SP-4402 Origins of NASA Names

 

PREFACE

 

[vii] This book was designed to answer questions about the origins of NASA-associated names. The impetus for its preparation came from the Johnson Space Center Historian, James M. Grimwood, who called attention to the need for such a compilation. If, besides answering specific questions, the book raises further questions or stimulates the reader to delve further into the subject of space exploration, it will have served its purpose well.

Names given to spaceflight projects and programs have originated from no single source or method. Some have their foundations in mythology and astrology, some in legend and folklore. Some have historic connotations. Some are based on a straightforward description of their mission, often resulting in acronyms. (As Webster puts it, an acronym is a "word formed from the initial letters or syllables of the successive parts of a compound term"; hence, "TIROS" for "Television and Infra-Red Observation Satellite.") Some grew out of a formal process within NASA under the NASA Project Designation Committee. Others evolved somewhat casually and were officially adopted after their use had become widespread. Many others, of course, were originated by non-NASA sources when ongoing projects were transferred to NASA from other agencies.

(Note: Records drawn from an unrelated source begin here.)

(** * DocArray: the typed container of documents

    A shallow embedding of [docarray/array/array/array.py] and the
    properties of its validation, list primitives and column access.

    Python objects live in a heap and are referred to by address, so that
    [setattr] on a document is seen through every reference to it.  A method
    of [DocArray] is a computation over a store made of that heap and of
    [self]; an exception ends the computation and keeps the store as it was
    when it was raised. *)

From Stdlib Require Import ZArith Lia Sorting.Sorted.
From stdpp Require Import base option list gmap strings sorting.

Set Warnings "-register-all".

Open Scope Z_scope.

(** ** Values, objects and classes *)

Definition addr := nat.
Bind Scope nat_scope with addr.
Definition cname := string.

(** The values a container can be handed: [None], numbers, strings, a [dict]
    with string keys, or a reference to an object. *)
Inductive value :=
| VNone
| VInt (z : Z)
| VStr (s : string)
| VDict (kw : list (string * value))
| VRef (a : addr).

(** An object: its class and its [__dict__]. *)
Record obj := Obj {
  obj_class : cname;
  obj_dict : gmap string value
}.

(** What [_get_field_type] can answer: a [typing.Union], a class, or a typing
    construct that is not an instance of [type] (such as [List[int]]). *)
Inductive field_type :=
| TUnion (alts : list cname)
| TClass (c : cname)
| TGeneric (repr : string).
(** * Elemental: the [MR,* ] distributed matrix

    A shallow embedding of [src/core/DistMatrix/Base_MR_STAR.cpp]: the
    per-process code of [DistMatrixBase<T,MR,STAR>] (alignment, views,
    resizing, entrywise access and the redistributions into [MR,* ]),
    together with a lock-step semantics of the collectives it issues over
    an r x c process grid.

    Conventions.
    - A C++ [int] is a [Z]; signed overflow is undefined behaviour in the
      source and is not modelled.  The C++ operators [/] and [%] truncate
      towards zero: they are [Z.quot] and [Z.rem].
    - A raw buffer ([T*]) is a function [Z -> T]; pointer arithmetic
      [&buf[off]] is an explicit offset.
    - A member function is a state transformer over [this] that may raise
      an exception and may issue collectives ([Method]).
    - [#ifndef RELEASE] blocks are guarded by the build flag [release]. *)

From Stdlib Require Import ZArith List Bool Lia String.
Import ListNotations.
Local Open Scope Z_scope.

(** ** Index utilities *)

(** Modelled from the spec: [Shift], [LocalLength] and [MaxLocalLength]
    live in a utilities header that is not part of the sources at hand.
    "Shift for a given rank = (rank - alignment + stride) mod stride." *)
Definition Shift (rank alignment stride : Z) : Z :=
  (rank - alignment + stride) mod stride.

(** [RawShift] is [Shift] without the debug checks of its arguments. *)
Definition RawShift := Shift.

(** Modelled from the spec: "Local length of a global extent n = ... the
    ceiling of (n - shift)/stride, clamped at 0." *)
Definition LocalLength (n shift stride : Z) : Z :=
  Z.max 0 ((n - shift + stride - 1) / stride).

(** [RawLocalLength] is [LocalLength] without the debug checks. *)
Definition RawLocalLength := LocalLength.

(** Modelled from the spec: the largest local length over all shifts, that
    is the local length at shift 0. *)
Definition MaxLocalLength (n stride : Z) : Z := LocalLength n 0 stride.

(** The indices [i] of [0 .. n-1] with [i mod stride = shift], counted. *)
Definition count_indices (n : nat) (shift stride : Z) : nat :=
  List.length (filter (fun i => (i mod stride) =? shift) (map Z.of_nat (seq 0 n))).

(** [Zsum k f] is [f 0 + ... + f (k-1)]. *)
Fixpoint Zsum (k : nat) (f : Z -> Z) : Z :=
  match k with
  | O => 0
  | S k' => Zsum k' f + f (Z.of_nat k')
  end.
Definition set_scriptsPromise (p : option settled) (m : gd_module) : gd_module :=
  {| tokenClient := tokenClient m; gapiInited := gapiInited m; gisInited := gisInited m;
     accessToken := accessToken m; tokenExpiry := tokenExpiry m;
     configFileId := configFileId m; scriptsPromise := p |}.

Definition set_cache (c : document) (a : gd_adapter) : gd_adapter :=
  {| cache := c; saveTimeout := saveTimeout a |}.

Definition set_saveTimeout (t : option positive) (a : gd_adapter) : gd_adapter :=
  {| cache := cache a; saveTimeout := t |}.

Definition set_localStorage (ls : gmap string string) (b : browser) : browser :=
  {| localStorage := ls; clock := clock b; timers := timers b;
     next_timer := next_timer b; alerts := alerts b;
     console_errors := console_errors b; gapiToken := gapiToken b |}.

Definition set_clock (t : Z) (b : browser) : browser :=
  {| localStorage := localStorage b; clock := t; timers := timers b;
     next_timer := next_timer b; alerts := alerts b;
     console_errors := console_errors b; gapiToken := gapiToken b |}.

Definition set_timers (ts : list (positive * Z)) (b : browser) : browser :=
  {| localStorage := localStorage b; clock := clock b; timers := ts;
     next_timer := next_timer b; alerts := alerts b;
     console_errors := console_errors b; gapiToken := gapiToken b |}.

Definition set_next_timer (n : positive) (b : browser) : browser :=
  {| localStorage := localStorage b; clock := clock b; timers := timers b;
     next_timer := n; alerts := alerts b;
     console_errors := console_errors b; gapiToken := gapiToken b |}.

Definition push_alert (msg : string) (b : browser) : browser :=
  {| localStorage := localStorage b; clock := clock b; timers := timers b;
     next_timer := next_timer b; alerts := alerts b ++ [msg];
     console_errors := console_errors b; gapiToken := gapiToken b |}.

Definition push_console (msg : string) (b : browser) : browser :=
  {| localStorage := localStorage b; clock := clock b; timers := timers b;
     next_timer := next_timer b; alerts := alerts b;
     console_errors := console_errors b ++ [msg]; gapiToken := gapiToken b |}.

Definition set_gapiToken (t : option string) (b : browser) : browser :=
  {| localStorage := localStorage b; clock := clock b; timers := timers b;
     next_timer := next_timer b; alerts := alerts b;
     console_errors := console_errors b; gapiToken := t |}.

Definition set_drive (fs : list drive_file) (r : remote) : remote :=
  {| drive := fs; net := net r; requests := requests r;
     next_file := next_file r; env := env r |}.

Definition set_net (n : list net_outcome) (r : remote) : remote :=
  {| drive := drive r; net := n; requests := requests r;
     next_file := next_file r; env := env r |}.

Definition push_request (q : request) (r : remote) : remote :=
  {| drive := drive r; net := net r; requests := requests r ++ [q];
     next_file := next_file r; env := env r |}.

Definition set_next_file (n : nat) (r : remote) : remote :=
  {| drive := drive r; net := net r; requests := requests r;
     next_file := n; env := env r |}.

(* ===================================================================== *)
(** ** Computations: state and exceptions *)
(* ===================================================================== *)

(** A JS computation either returns or throws; either way it leaves a
    world behind.  An [async] function is run to completion where the
    caller awaits it: a rejected promise is a throw at the [await]. *)
Inductive outcome (A : Type) : Type :=
| Ok (a : A)
| Throw (e : js_error).

Arguments Ok {A} a.
Arguments Throw {A} e.

Definition M (A : Type) : Type := world -> outcome A * world.

Definition ret {A} (a : A) : M A := fun w => (Ok a, w).

Definition throw {A} (e : js_error) : M A := fun w => (Throw e, w).

Definition bind {A B} (m : M A) (k : A -> M B) : M B :=
  fun w =>
    match m w with
    | (Ok a, w') => k a w'
    | (Throw e, w') => (Throw e, w')
    end.

(** [try { m } catch (e) { h e }] *)
Definition try_catch {A} (m : M A) (h : js_error -> M A) : M A :=
  fun w =>
    match m w with
    | (Ok a, w') => (Ok a, w')
    | (Throw e, w') => h e w'
    end.

Definition get {A} (f : world -> A) : M A := fun w => (Ok (f w), w).

Definition modify (f : world -> world) : M unit := fun w => (Ok tt, f w).

Notation "'let*' x ':=' m 'in' k" := (bind m (fun x => k))
  (at level 10, x name, m at level 100, k at level 200).
Notation "m '>>' k" := (bind m (fun _ => k))
  (at level 100, k at level 200, right associativity).

Definition when {A} (b : bool) (m : M A) : M unit :=
  if b then (m >> ret tt) else ret tt.

Definition exec {A} (m : M A) (w : world) : world := snd (m w).
Definition eval {A} (m : M A) (w : world) : outcome A := fst (m w).

(** Browser primitives. *)
Definition ls_getItem (k : string) : M (option string) :=
  get (fun w => localStorage (win w) !! k).

Definition ls_setItem (k v : string) : M unit :=
  modify (with_win (fun b => set_localStorage (<[k := v]> (localStorage b)) b)).

Definition ls_removeItem (k : string) : M unit :=
  modify (with_win (fun b => set_localStorage (delete k (localStorage b)) b)).

Definition Date_now : M Z := get (fun w => clock (win w)).

Definition alert (msg : string) : M unit := modify (with_win (push_alert msg)).

Definition console_error (msg : string) : M unit :=
  modify (with_win (push_console msg)).

(** [setTimeout(cb, delay)]: the only callback this program ever registers
    is the adapter's deferred [saveAllData], so a pending timer is its id
    and its due time. *)
Definition setTimeout (delay : Z) : M positive :=
  fun w =>
    let id := next_timer (win w) in
    (Ok id,
     with_win (fun b =>
       set_next_timer (Pos.succ id)
         (set_timers (timers b ++ [(id, clock b + delay)]) b)) w).

Definition clearTimeout (id : positive) : M unit :=
  modify (with_win (fun b =>
    set_timers (List.filter (fun t => negb (Pos.eqb (fst t) id)) (timers b)) b)).

(* ===================================================================== *)
(** ** The remote file API *)
(* ===================================================================== *)

(** A request leaves the page: it is logged, and the head of the schedule
    tells what becomes of it. *)
Definition send (q : request) : M net_outcome :=
  fun w =>
    let o := match net (cloud w) with [] => NetOk | o :: _ => o end in
    (Ok o, with_cloud (fun r => set_net (tail (net r)) (push_request q r)) w).

Definition CONFIG_NAME : string := "focusnook-data.json".

(** [q: "name = 'focusnook-data.json' and trashed = false"] *)
Definition matches_query (f : drive_file) : bool :=
  String.eqb (file_name f) CONFIG_NAME && negb (file_trashed f).

Definition find_file (id : string) (fs : list drive_file) : option drive_file :=
  List.find (fun f => String.eqb (file_id f) id) fs.

Definition put_body (id : string) (body : document) (fs : list drive_file)
  : list drive_file :=
  map (fun f =>
         if String.eqb (file_id f) id
         then {| file_id := file_id f; file_name := file_name f;
                 file_trashed := file_trashed f; file_body := body |}
         else f) fs.

(** [window.gapi.client.drive] is there once the gapi client has been
    initialised; before that the property chain throws. *)
Definition gapi_drive : M unit :=
  let* ready := get (fun w => gapiInited (vars w)) in
  if ready then ret tt
  else throw (TypeError "Cannot read properties of undefined").

(** [gapi.client.drive.files.list]: the promise rejects on any failure. *)
Definition drive_files_list : M (list drive_file) :=
  gapi_drive >>
  let* o := send ReqList in
  match o with
  | NetOk => get (fun w => List.filter matches_query (drive (cloud w)))
  | NetHttp st => throw (ApiError st)
  | NetDown => throw (ApiError (-1))
  end.

(** [gapi.client.drive.files.get({fileId, alt: 'media'})] *)
Definition drive_files_get (id : string) : M document :=
  gapi_drive >>
  let* o := send (ReqGet id) in
  match o with
  | NetOk =>
      let* f := get (fun w => find_file id (drive (cloud w))) in
      match f with
      | Some f => ret (file_body f)
      | None => throw (ApiError 404)
      end
  | NetHttp st => throw (ApiError st)
  | NetDown => throw (ApiError (-1))
  end.

(** The multipart [fetch] that creates the file.  [fetch] rejects only
    when the request cannot complete; an error status is an ordinary
    response whose JSON body has no [id]. *)
Definition fetch_create : M (option string) :=
  let* o := send ReqCreate in
  match o with
  | NetOk =>
      let* n := get (fun w => next_file (cloud w)) in
      let id := "file-" +:+ pretty n in
      modify (with_cloud (fun r =>
        set_next_file (S n)
          (set_drive (drive r ++ [{| file_id := id; file_name := CONFIG_NAME;
                                     file_trashed := false; file_body := ∅ |}]) r))) >>
      ret (Some id)
  | NetHttp _ => ret None
  | NetDown => throw (TypeError "Failed to fetch")
  end.

(** The media [fetch] that overwrites the file; the result is
    [response.ok]. *)
Definition fetch_patch (id : string) (body : document) : M bool :=
  let* o := send (ReqPatch id body) in
  match o with
  | NetOk =>
      let* f := get (fun w => find_file id (drive (cloud w))) in
      match f with
      | Some _ =>
          modify (with_cloud (fun r => set_drive (put_body id body (drive r)) r)) >>
          ret true
      | None => ret false
      end
  | NetHttp _ => ret false
  | NetDown => throw (TypeError "Failed to fetch")
  end.

(* ===================================================================== *)
(** ** googleDrive.js *)
(* ===================================================================== *)

Definition loadGoogleScripts : M unit :=
  let* p := get (fun w => scriptsPromise (vars w)) in
  match p with
  | Some Resolved => ret tt
  | Some (Rejected e) => throw e
  | None =>
      let* e := get (fun w => env (cloud w)) in
      if preloaded e then
        modify (with_vars (set_scriptsPromise (Some Resolved)))
      else
        let settle :=
          if negb (gapi_loads e) then Rejected (Error "Failed to load gapi script")
          else if negb (gis_loads e) then Rejected (Error "Failed to load GIS script")
          else Resolved in
        modify (with_vars (fun m =>
          set_scriptsPromise (Some settle)
            (set_gisInited (gis_loads e)
               (set_tokenClient (gis_loads e)
                  (set_gapiInited (gapi_loads e) m))))) >>
        match settle with
        | Resolved => ret tt
        | Rejected err => throw err
        end
  end.

Definition hasValidToken : M bool :=
  let* now := Date_now in
  get (fun w =>
    match accessToken (vars w) with Some _ => true | None => false end
    && (now <? default 0 (tokenExpiry (vars w)))).

(** [window.gapi && window.gapi.client] *)
Definition gapi_client_present (w : world) : bool := gapiInited (vars w).

Definition gapi_setToken (t : option string) : M unit :=
  let* present := get gapi_client_present in
  when present (modify (with_win (set_gapiToken t))).

Definition saveToken (token : string) : M unit :=
  modify (with_vars (set_accessToken (Some token))) >>
  let* now := Date_now in
  modify (with_vars (set_tokenExpiry (Some (now + 3550 * 1000)))) >>
  ls_setItem "gdrive_token" token >>
  ls_setItem "gdrive_expiry" (String_of_num (now + 3550 * 1000)) >>
  gapi_setToken (Some token).

Definition clearToken : M unit :=
  modify (with_vars (set_accessToken None)) >>
  modify (with_vars (set_tokenExpiry None)) >>
  ls_removeItem "gdrive_token" >>
  ls_removeItem "gdrive_expiry".

Definition authenticate : M string :=
  let* tc := get (fun w => tokenClient (vars w)) in
  if negb tc then throw (Error "Google Scripts not loaded")
  else
    let* resp := get (fun w => consent (env (cloud w))) in
    match resp with
    | None => throw (ConsentError "access_denied")
    | Some token => saveToken token >> ret token
    end.

Definition initialize : M unit := loadGoogleScripts.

Parts I through V list names of launch vehicles, spacecraft, manned spaceflight programs, and sounding rockets. Some of these were the primary responsibility of NASA. Some names apply to projects for which NASA shared responsibility or had a major support role-for instance, the international Alouette satellites. Some names apply to hardware that NASA purchased from another agency, such as, the Air Force Agena launch vehicle stage. Part VI lists NASA field installations and gives the origins of their names.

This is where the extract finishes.